Treatment of Endoscopic Injury

In the study by O’Sullivan et al., the most commonly used treatment for pain and injury from endoscopy included medication (36%), physiotherapy (15%), and massage therapy (13%).3 The University of Miami also created an ergonomics training curriculum for GI fellows incorporating a physical therapist for active practice of exercises and an introduction to a “microbreaks” model. The “microbreaks” model was taken from studies for general surgeons trialing scheduled 1.5-minute breaks at appropriate 20-40 minutes intervals throughout surgical cases.

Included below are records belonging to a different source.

(** * Lemur ACME issuer plugin: a shallow embedding of
      [lemur/plugins/lemur_acme/plugin.py] and its specification.

    The plugin drives two remote systems (an ACME certificate authority and
    a DNS provider) and a few services of the hosting application.  The
    embedding keeps the plugin's own control flow (loops, [try]/[except],
    [try]/[finally], early returns) and treats everything it calls outside
    the module as an environment: a record of functions that answer each
    call, possibly depending on the calls made so far.  Every such call is
    appended to a trace, so that statements about which calls happen, how
    often and in which order are statements about that trace. *)

From Stdlib Require Import ZArith Lia Ascii String.
From stdpp Require Import base option list strings gmap.

Open Scope string_scope.
Set Warnings "-register-all".

(** ** Python values *)

(** The values the plugin handles dynamically: JSON documents decoded by
    [json.loads], the [issuer_options] dictionary, model objects with
    attributes (authority, DNS provider, pending certificate, x509 names).
    Dictionaries have string keys and keep insertion order; floats do not
    occur. *)
Inductive pyval : Type :=
| PNone
| PBool (b : bool)
| PInt (z : Z)
| PStr (s : string)
| PList (items : list pyval)
| PDict (entries : list (string * pyval))
| PObj (attrs : list (string * pyval)).

(** Python truth value, as tested by [if x] and [not x]. *)
Definition truthy (v : pyval) : bool :=
  match v with
  | PNone => false
  | PBool b => b
  | PInt z => negb (Z.eqb z 0)
  | PStr s => negb (String.eqb s EmptyString)
  | PList items => match items with [] => false | _ => true end
  | PDict entries => match entries with [] => false | _ => true end
  | PObj _ => true
  end.

(** First binding of a key in an ordered list of bindings. *)
Fixpoint assoc (k : string) (kv : list (string * pyval)) : option pyval :=
  match kv with
  | [] => None
  | (k', v) :: rest => if String.eqb k k' then Some v else assoc k rest
  end.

During these breaks, the physician completes exercises and stretches targeting the neck, shoulders, upper back, lower back, wrists, hands, knees, and ankles. This study found that 100% of fellows reported reduction of pain immediately after implementing the “microbreaks” model.,  

Conclusion

Improper ergonomics in GI endoscopy has left many proceduralists with injuries, most commonly in the upper extremity. The literature is mixed on whether females are disproportionately affected by endoscopy related injury, potentially due to smaller statures and hands. Many females report a desire for alternative techniques to accommodate such maneuvers. Injuries from endoscopy start as early as in fellowship training and should be addressed early on. An ergonomic curriculum during training is likely beneficial. During procedures, the patient beds should be at a height allowing the endoscopists elbows bent to approximately 90 degrees, positioning the screen to reduce cervical strain, using floor mats and using two-piece lead aprons when possible. Although there is widespread recognition of ergonomic injury, many gastroenterologists do not make any adjustments to their practice. Proper ergonomics may include making those adjustments before and during procedure, but also planning for microbreaks with stretching and exercises during and after the procedure. In conclusion, GI endoscopists are at risk of experiencing endoscopy-related injuries, and the literature suggests the solution may be multifactorial. The endoscope itself should be modified to accommodate the unique hand and body shapes of endoscopists. Body positioning and equipment positioning should minimize strain or extra force. Breaks and stretching should be incorporated into the proceduralist’s schedule. Finally, formal education on ergonomics should be implemented early in training.